Music I Liked: Female Vocals

Edda from AngistWhen this post publishes, I will be off-grid in the North Cascades, where I don’t have access to new music discoveries. Instead, this week I’m going to talk about a musical pet peeve. I have a few of them: I hate the word “platter” to describe an album. Likewise, “slab” is overused. But the one that really boils my blood is “female vocals.” Those of you on the indie side of the spectrum may not know what I’m talking about, but I bet the metalheads do.

What Metalheads Know

Platter and slab are stylistic preferences, but female vocals pisses me off because it’s BS. When metalheads read the words “female vocals” in a review, they instantly know that the writer is referring to a woman’s soaring soprano contrasted with a man’s aggressive singing style, usually a death growl. This style, pioneered by Theatre of Tragedy, is also described as “beauty and the beast vocals,” which I much prefer. “Beauty and the beast” actually describes what you are hearing. It evokes the complementary opposites of the fairy tale.

“Female vocals” does not describe the contrasting vocal styles that both oppose and complement one another in beauty and the beast vocals. It centers the aggressive masculine voice, making the soaring angelic vocal an “effect” rather than a critical element. This attitude seems to extend to the bands, who usually rely on guest vocalists or treat their female members as disposable.

Even when there is no contrasting aggressive vocal style, “female vocals” is used as if it means something. An entire genre of metal that relies on a soaring angelic vocal line for impact has no more useful descriptor than “female vocals.”

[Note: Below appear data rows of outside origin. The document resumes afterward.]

Lemma base64_regroup x y : is_byte x → is_byte y → regroup_ok x y.
Proof.
  only_needed. unfold is_byte. intros Hx Hy.
  assert (Hall : forallb (fun x => forallb (fun y =>
            bool_decide (regroup_ok x y)) (seqZ 0 256)) (seqZ 0 256) = true)
    by (vm_compute; reflexivity).
  rewrite forallb_forall in Hall.
  specialize (Hall x). rewrite <- list_elem_of_In, elem_of_seqZ in Hall.
  specialize (Hall ltac:(lia)). rewrite forallb_forall in Hall.
  specialize (Hall y). rewrite <- list_elem_of_In, elem_of_seqZ in Hall.
  specialize (Hall ltac:(lia)). by apply bool_decide_eq_true in Hall.
Qed.

Lemma triples_ind {A} (P : list A → Prop) :
  P [] → (∀ x, P [x]) → (∀ x y, P [x; y]) →
  (∀ x y z l, P l → P (x :: y :: z :: l)) →
  ∀ l, P l.
Proof.
  only_needed. intros H0 H1 H2 H3 l.
  enough (P l ∧ (∀ x, P (x :: l)) ∧ (∀ x y, P (x :: y :: l))) by tauto.
  induction l as [|a l (IH0 & IH1 & IH2)]; [by split_and!|].
  split; [apply IH1|]. split; [intros x; apply IH2|].
  intros x y. by apply H3.
Qed.

Ltac decode_char v :=
  let H1 := fresh in let H2 := fresh in let H3 := fresh in
  destruct (sextet_alphabet_char v) as (H1 & H2 & H3); [lia|];
  rewrite ?H1, ?H2; clear H1 H2 H3.

Lemma pad_zero_l (a : Z) : a = Z.lor a (Z.shiftr 0 4).
Proof. only_needed. by rewrite Z.shiftr_0_l, Z.lor_0_r. Qed.

Lemma pad_zero_r (a : Z) : a = Z.lor a (Z.shiftr 0 6).
Proof. only_needed. by rewrite Z.shiftr_0_l, Z.lor_0_r. Qed.

(** Decoding what [b64encode] produced gives the bytes back. *)
Lemma a2b_go_b64encode (b : list Z) :
  Forall is_byte b →
  ∀ out, Base64.a2b_go 0 0 0 out (Base64.b64encode b)
         = Some (reverse out ++ b)%list.
Proof.
  only_needed.
  assert (H0 : is_byte 0) by (unfold is_byte; lia).
  induction b as [|x|x y|x y z l IH] using triples_ind.
  - intros _ out. cbn. by rewrite app_nil_r.
  - intros [Hx _]%Forall_cons out.
    destruct (base64_regroup x 0 Hx H0)
      as ((? & ? & _) & (R1 & _) & (R5 & _)).
    cbn [Base64.b64encode Base64.a2b_go].
    rewrite (pad_zero_l (Z.shiftl (Z.land x 3) 4)).
    decode_char (Z.shiftr x 2). cbn [Z.eqb].
    decode_char (Z.lor (Z.shiftl (Z.land x 3) 4) (Z.shiftr 0 4)).
    cbn -[reverse Z.shiftl Z.shiftr Z.land Z.lor Z.leb Z.add].
    change (4 <=? 2 + (0 + 1)) with false.
    change (4 <=? 2 + (0 + 1 + 1)) with true. cbv iota.
    rewrite R1, R5. by rewrite reverse_cons.
  - intros [Hx [Hy _]%Forall_cons]%Forall_cons out.
    destruct (base64_regroup x y Hx Hy)
      as ((? & ? & _) & (R1 & R2 & _) & (R5 & _)).
    destruct (base64_regroup y 0 Hy H0)
      as ((_ & _ & ? & _) & (_ & _ & R3 & _) & (_ & R6 & _)).
    cbn [Base64.b64encode Base64.a2b_go].
    rewrite (pad_zero_r (Z.shiftl (Z.land y 15) 2)).
    decode_char (Z.shiftr x 2). cbn [Z.eqb].
    decode_char (Z.lor (Z.shiftl (Z.land x 3) 4) (Z.shiftr y 4)). cbn [Z.eqb].
    decode_char (Z.lor (Z.shiftl (Z.land y 15) 2) (Z.shiftr 0 6)).
    cbn -[reverse Z.shiftl Z.shiftr Z.land Z.lor Z.leb Z.add].
    change (4 <=? 3 + (0 + 1)) with true. cbv iota.
    rewrite R1, R2, R3, R5, R6. by rewrite !reverse_cons, <- !app_assoc.
  - intros [Hx [Hy [Hz Hl]%Forall_cons]%Forall_cons]%Forall_cons out.
    destruct (base64_regroup x y Hx Hy)
      as ((? & ? & _) & (R1 & R2 & _) & (R5 & _)).
    destruct (base64_regroup y z Hy Hz)
      as ((_ & _ & ? & _) & (_ & _ & R3 & R4) & (_ & R6 & _)).
    destruct (base64_regroup z 0 Hz H0) as ((_ & _ & _ & ?) & _ & (_ & _ & R7)).
    cbn [Base64.b64encode Base64.a2b_go].
    decode_char (Z.shiftr x 2). cbn [Z.eqb].
    decode_char (Z.lor (Z.shiftl (Z.land x 3) 4) (Z.shiftr y 4)). cbn [Z.eqb].
    decode_char (Z.lor (Z.shiftl (Z.land y 15) 2) (Z.shiftr z 6)). cbn [Z.eqb].
    decode_char (Z.land z 63). cbn [Z.eqb Pos.eqb].
    rewrite R1, R2, R3, R4, R5, R6, R7, (IH Hl).
    by rewrite !reverse_cons, <- !app_assoc.
Qed.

But of course the biggest problem with the term “female vocals” is that it presumes a single style of singing for all female vocalists. Which is ludicrous. Female vocalists are not synonymous with angelic voices, or even with clean singing. Women are fully capable of death growls, black metal shrieks, and rock-star grit. So here is a sampling of “female vocals” I like.

Myrkur

Get you a girl who can do both, amirite?

Witch Mountain

With a name like that, we can certainly look forward to Kayla Dixon’s female vocals. After all, only Iceland ha male witches. Everywhere else, only females were doomed to live on Witch Mountain.

 

Sleigh Bells

Like Agent Fresco, this indie band is heavy enough that some people describe Sleigh Bells as metal. They use clean “female vocals.” But Alexis Krauss is still not quite what most metal writers mean by female vocals.

 

Thunderpussy

It’s not metal. It’s technically clean singing. But there’s nothing hygienic about Molly Sides vocals for Thunderpussy.

 

Morgengrau

But let’s not stray too far from the paths where female vocals rule. How about some death metal from E. Morgengrau?

 

Light This City

Since “female vocals” all sound the same, it stands to reason that you either like them or you don’t. So I’m not sure why Laura Nichol’s female vocals for Light This City are more abrasive to me than some of the others. What do you think? Can you hear a difference?

 

Your Chance to Die

I first heard Som Pluijmers in Cerebral Bore and her vocals certainly bored a hole in my skull. After she left that band, I lost track of her. But here she is in Your Chance to Die.

Angist

I’ve been waiting a long time for a new recording from my favorite female vocalist, Angist’s Edda. I’ve heard new material at live shows, and the band as a whole has gotten much better than this old recording. But even this old thing will give you a concussion.